SC junks plea for marriage equality; but says Charter doesn’t limit marriage based on sex
The SC stated that the 1987 Constitution, from its “plain text,” “does not define, or restrict, marriage on the basis of sex, gender, sexual orientation, or gender identity or expression,” but the petition had to be dismissed based on Atty. Jesis Falcis III’s lack of standing, violation of the principle of hierarchy of courts, and failure to raise an actual, justiciable controversy.
The Supreme Court (SC) of the Philippines unanimously voted to dismiss on account of a technicality a historic petition to allow same-sex marriage in the country.
The SC dismissed Atty. Jesus Falcis III’ petition “on account of his lack of standing, violating the principle of hierarchy of courts, and failing to raise an actual, justiciable controversy,” SC’s spokesperson Brian Keith Hosaka said in a news conference on Tuesday, September 3.
In 2015, Falcis filed a petition asking the High Court to declare Articles 1 and 2 of the Family Code unconstitutional. The provisions of the 31-year-old law limits marriage between a man and a woman. However, the 1987 Constitution does not categorically state that a marriage must be only between a man and a woman.

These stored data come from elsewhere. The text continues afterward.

Lemma capabilities_of_total n : exists r, AccountStore.capabilities_of st n = Some r.
Proof using G.
  unfold AccountStore.capabilities_of. pose proof (account_index_of_id_spec st n (proj1 G)) as Hf.
  destruct (AccountStore.account_index_of_id st n) as [[i|]|]; [|by eexists|done].
  destruct Hf as (a & Hi & _). apply live_lookup in Hi as [Hi _]. cbn [mbind option_bind]. rewrite Hi. by eexists.
Qed.

Lemma handle_policy_get_serves : serves st (handle_policy_get st request).
Proof using G.
  unfold handle_policy_get.
  assert (exists r, (if default 0 (words request !! 0%nat) =? 0 then AccountStore.active_capabilities st
    else AccountStore.capabilities_of st (wrap 32 (default 0 (words request !! 0%nat)))) = Some r) as [r ->].
  { destruct (_ =? 0); [by apply capabilities_total|apply capabilities_of_total]. }
  cbn [mbind option_bind]. destruct r; [|apply serves_fail]. apply serves_same. cbn. unfold IPC_MAX_WORDS. lia.
Qed.

Lemma handle_verify_password_serves : serves st (handle_verify_password st request).
Proof using G.
  unfold handle_verify_password. decode_next nm Bn; [|apply serves_fail].
  decode_next secret Bs; [|apply serves_fail].
  destruct (check_credentials_spec st (str_field nm) secret (proj1 G)) as (r & -> & _).
  cbn [mbind option_bind]. assert (2 <= IPC_MAX_WORDS)%nat by (unfold IPC_MAX_WORDS; lia).
  destruct r as [i|[]]; try apply serves_fail; by apply serves_same.
Qed.

(** The new secret is what the buffer for the display cannot hold. *)
Definition new_secret_too_long : Prop :=
  exists nm old n start,
    decode_str request 0 MAX_NAME MAX_NAME = Some (Ok nm) /\
    decode_str request (after 0 (length nm)) MAX_SECRET MAX_SECRET = Some (Ok old) /\
    field_at request (after (after 0 (length nm)) (length old)) = Ok (n, start) /\
    Z.of_nat MAX_DISPLAY < n <= Z.of_nat MAX_SECRET.

Lemma handle_set_password_cases :
  (handle_set_password st entropy request = None /\ new_secret_too_long) \/
  (serves st (handle_set_password st entropy request) /\ ~ new_secret_too_long).
Proof using G Hc He.
  unfold handle_set_password, new_secret_too_long.
  destruct (decode_str_total request 0 MAX_NAME MAX_NAME) as ([nm|e] & E1 & _); [done| |]; rewrite E1;
    cbn [mbind option_bind]; [|right; split; [apply serves_fail|by intros (? & ? & ? & ? & ? & _)]].
  destruct (decode_str_total request (after 0 (length nm)) MAX_SECRET MAX_SECRET) as ([old|e] & E2 & _);
    [done| |]; rewrite E2; cbn [mbind option_bind].
  2: { right. split; [apply serves_fail|]. intros (? & ? & ? & ? & [= <-] & E & _). by rewrite E2 in E. }
  set (offset := after (after 0 (length nm)) (length old)).
  pose proof (decode_str_None request offset MAX_SECRET MAX_DISPLAY) as Hn.
  destruct (decode_str request offset MAX_SECRET MAX_DISPLAY) as [r|] eqn:E; cbn [mbind option_bind].
  2: { left. split; [done|]. destruct (proj1 Hn eq_refl) as (n & start & Hf & Hr). by exists nm, old, n, start. }
  right. split.
  2: { intros (nm' & old' & n & start & [= <-] & E3 & Hf & Hr). rewrite E2 in E3. injection E3 as <-.
       assert (Some r = None) by (apply Hn; by exists n, start). done. }
  destruct r as [new|e]; [|apply serves_fail].
  destruct (set_password_spec st entropy (str_field nm) old new G (proj1 Hc) He)
    as (r & st' & Es & G' & _ & Hr). rewrite Es. cbn [mbind option_bind]. destruct r as [i|e].
  - destruct Hr as (_ & a & s & Hi & _ & _ & Hl).
    assert (is_Some (live st' !! i)) as [b Hb].
    { rewrite Hl. apply lookup_lt_is_Some. rewrite length_insert. by eapply lookup_lt_Some. }
    apply live_lookup in Hb as [Hb _]. rewrite Hb. cbn [mbind option_bind].
    apply (serves_command _ (SetPassword entropy (str_field nm) old new));
      [done|cbn [run_command]; by rewrite Es|cbn; unfold IPC_MAX_WORDS; lia|done].
  - assert (st' = st) as -> by (destruct e; naive_solver). apply serves_fail.
Qed.

End handlers.

(** ** Listing *)

Lemma list_loop_cases l : forall index ws,
  length ws = IPC_MAX_WORDS ->
  if (length l =? 0)%nat || (index + length l <=? 7)%nat
  then exists ws', list_loop l index ws = Some ws' /\ length ws' = IPC_MAX_WORDS
  else list_loop l index ws = None.
Proof.
  induction l as [|a l IH]; intros index ws Hw; [by exists ws|]. cbn [list_loop length Nat.eqb orb].
  unfold IPC_MAX_WORDS in *. destruct (decide (index < 7)%nat) as [Hi|Hi].
  - rewrite (store_ok ws) by lia. cbn [mbind option_bind].
    rewrite (store_ok (<[_ := _]> ws)) by (rewrite length_insert; lia). cbn [mbind option_bind].
    specialize (IH (S index) (<[(3 + index * 2)%nat := capabilities a]>
      (<[(2 + index * 2)%nat := id a]> ws))). rewrite !length_insert in IH. specialize (IH Hw).
    replace (index + S (length l))%nat with (S index + length l)%nat by lia.
    destruct l as [|b l]; [|exact IH]. cbn [length]. rewrite (proj2 (Nat.leb_le _ _)) by lia. exact IH.
  - rewrite (proj2 (Nat.leb_gt _ _)) by lia. by rewrite store_None by lia.
Qed.

Lemma handle_list_cases st :
  store_wf st ->
  (handle_list st = None /\ count st = MAX_ACCOUNTS) \/
  (serves st (handle_list st) /\ count st <> MAX_ACCOUNTS).
Proof.
  intros W. unfold handle_list. pose proof (wf_count st W) as Hc. pose proof (wf_length st W) as Hl.
  unfold MAX_ACCOUNTS in *. rewrite slice_to_ok by lia. cbn [mbind option_bind].
  set (reply := reply_with _ _). assert (length (words reply) = IPC_MAX_WORDS) as Hw by done.
  pose proof (list_loop_cases (take (count st) (accounts st)) 0 (words reply) Hw) as H.
  rewrite length_take, Nat.min_l, Nat.add_0_l in H by lia.
  destruct (decide (count st = 8)%nat) as [E|E].
  - left. split; [|done]. rewrite (proj2 (Nat.eqb_neq (count st) 0)), (proj2 (Nat.leb_gt (count st) 7)) in H by lia.
    cbn [orb] in H. by rewrite H.
  - right. split; [|done]. rewrite (proj2 (Nat.leb_le (count st) 7)), orb_true_r in H by lia.
    destruct H as (ws & -> & _). constructor; [by left| |done].
    unfold RawMessage.accepted. cbn [fst snd word_count handle_count RawMessage.with_words reply].
    unfold IPC_MAX_WORDS. rewrite (proj2 (Z.ltb_ge _ _)) by lia. done.
Qed.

But it is worth noting that the SC said the Constitution does not restrict marriage on the basis of sex.
The SC stated that the 1987 Constitution, from its “plain text,” “does not define, or restrict, marriage on the basis of sex, gender, sexual orientation, or gender identity or expression,” but the petition had to be dismissed based on Falcis’ lack of standing, violation of the principle of hierarchy of courts, and failure to raise an actual, justiciable controversy.

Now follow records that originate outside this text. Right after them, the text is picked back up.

(** * RTSP/RTP video server: a shallow embedding of [rtsp_server.py]

    The development follows the layout of the Python module:
    - [Py]: the pieces of the Python runtime the server relies on
      (slices, [str] methods, the UTF-8 codec, [struct.pack]);
    - [Rtp]: [create_rtp_header] and the streaming thread
      [rtp_stream_video] with its fragmentation loop;
    - [Rtsp]: the control connection handler [handle_rtsp_client];
    - [Server]: the threads of one server process stepping over the
      shared globals [streaming_active] and [rtp_thread].

    Reads of the shared flag, the frame source, the clock and the outcome
    of socket calls are inputs of each thread; writes and socket traffic
    are its outputs. *)

From Equations Require Import Equations.
From Stdlib Require Import ZArith List Lia Bool.
From Stdlib Require String Ascii DecimalString.
Import String.StringSyntax.
Import ListNotations.
Open Scope string_scope.
Open Scope list_scope.
Open Scope Z_scope.

(* ===================================================================== *)
(** ** Python runtime                                                     *)
(* ===================================================================== *)

Module Py.

(** [bytes] objects: every element is an octet, kept as a [Z]. *)
Definition bytes := list Z.

(** [str] objects: sequences of Unicode code points. *)
Definition str := list Z.

(** An ASCII literal of the source, as a [str]. *)
Definition lit (s : String.string) : str :=
  map (fun c => Z.of_N (Ascii.N_of_ascii c)) (String.list_ascii_of_string s).

Definition CR : Z := 13.
Definition LF : Z := 10.
Definition crlf : str := [CR; LF].
Definition colon : Z := 58.

Definition len {A} (l : list A) : Z := Z.of_nat (length l).

(** Slice bounds as Python normalises them: a negative index counts from
    the end, and both ends are clipped to the sequence. *)
Definition clip_index (n i : Z) : Z :=
  if i <? 0 then Z.max 0 (i + n) else Z.min i n.

(** [l[lo:hi]] *)
Definition slice {A} (l : list A) (lo hi : Z) : list A :=
  let lo' := clip_index (len l) lo in
  let hi' := clip_index (len l) hi in
  firstn (Z.to_nat (hi' - lo')) (skipn (Z.to_nat lo') l).

(** [s.startswith(p)] *)
Fixpoint startswith (s p : str) {struct p} : bool :=
  match p with
  | [] => true
  | c :: p' =>
      match s with
      | [] => false
      | d :: s' => (d =? c) && startswith s' p'
      end
  end.

(** [sub in s] *)
Fixpoint contains (s sub : str) : bool :=
  startswith s sub ||
  match s with
  | [] => false
  | _ :: s' => contains s' sub
  end.

(** [s.split(sep)] for a non-empty separator: the pieces between the
    non-overlapping occurrences of [sep], scanned from the left.  [skip]
    counts the characters of a separator still to be passed over and
    [cur] holds the current piece, reversed. *)
Fixpoint split_scan (sep s : str) (skip : nat) (cur : str) : list str :=
  match s with
  | [] => [rev cur]
  | c :: s' =>
      match skip with
      | S k => split_scan sep s' k cur
      | O =>
          if startswith s sep
          then rev cur :: split_scan sep s' (Nat.pred (length sep)) []
          else split_scan sep s' 0 (c :: cur)
      end
  end.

The SC ruled with a reminder against “premature” petitions, stating that actions done in the name of public interest “should be the result of collective decision coming from well-thought-out strategies of the movement in whose name we bring a case before this Court.”

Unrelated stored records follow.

(** * Vocala: the spaced-repetition core

    A shallow embedding of
      - [app/db/models/user_word_progress.py]   (class [UserWordProgress]),
      - [app/db/repositories/base.py] and
        [app/db/repositories/user_word_progress.py],
      - [app/services/srs_service.py]            (class [SRSService]),
    and the properties of the scheduling engine, the progress store and the
    daily session planner.

    Modelling conventions.
      - A Python [int] is a [Z].
      - A Python [float] is an exact rational ([Q]); [int(x)] truncates
        towards zero, [min] and [max] pick their argument as Python does.
      - A [datetime] is a [Z], a count of microseconds; a [timedelta] is a
        difference of such counts.  Every [datetime.utcnow()] in
        [record_review] is a clock reading of its own.  The range limits of
        [datetime], of [float] and of the integer columns are not modelled.
      - A status is the string the column holds.
      - The table is the list of its rows, in insertion order; the session
        is threaded through the repository calls by a state and error
        monad. *)

From Stdlib Require Import ZArith QArith Qround Qminmax List String Bool Lia Lqa
  Permutation Sorted.
Import ListNotations.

Otherwise, the SC added, “premature petitions filed by those who seek to see their names in our jurisprudential records may only do more harm than good.”
For the SC, “good intentions are no substitute for deliberate, conscious and responsible action. Litigation for the public interest for those who have been marginalized and oppressed deserve much more than the way it has been handled in this case.”
The SC also held Falcis and his fellow lawyers, Darwin Angeles, Keisha Trina Guangko, and Christopher Ryan Maranan, liable for indirect contempt, stating that “to forget [the bare rudiments of court procedure and decorum] — or worse, to purport to know them, but really, only to exploit them by way of propaganda — and then, to jump headlong into the taxing endeavor of constitutional litigation is a contemptuous betrayal of the high standards of the legal profession.”
Associate Justice Marvic Leonen, the ponente, said the issue of same-sex partnerships “may, for now, be a matter that should be addressed to Congress.”
Leonen was quoted as saying by the SC’s Public Information Office (PIO) that the SC “recognized the protracted history of discrimination and marginalization faced by the lesbian, gay, bisexual, transgender, queer, intersex and other gender and sexual minorities (LGBTQI+) community, along with their still ongoing struggle for equality.”
SC also “acknowledged that same-sex couples may morally claim that they have a right against discrimination for their choice of relationships” and said “official recognition of their partnerships may, for now, be a matter that should be addressed to Congress.”
The SC ruled that judicial adjudication entails ruling on issues “propelled by actual controversies,” adding that it can fully weigh the consequences of its decisions “only through the existence of actual facts and real adversarial presentations.”
But legislation “ideally allows public democratic liberation on the various ways to assure these fundamental rights,” the SC was quoted by the PIO. “Often public reason needs to be first shaped through the crucible of campaigns and advocacies within our political forums before it is sharpened for judicial fiat.”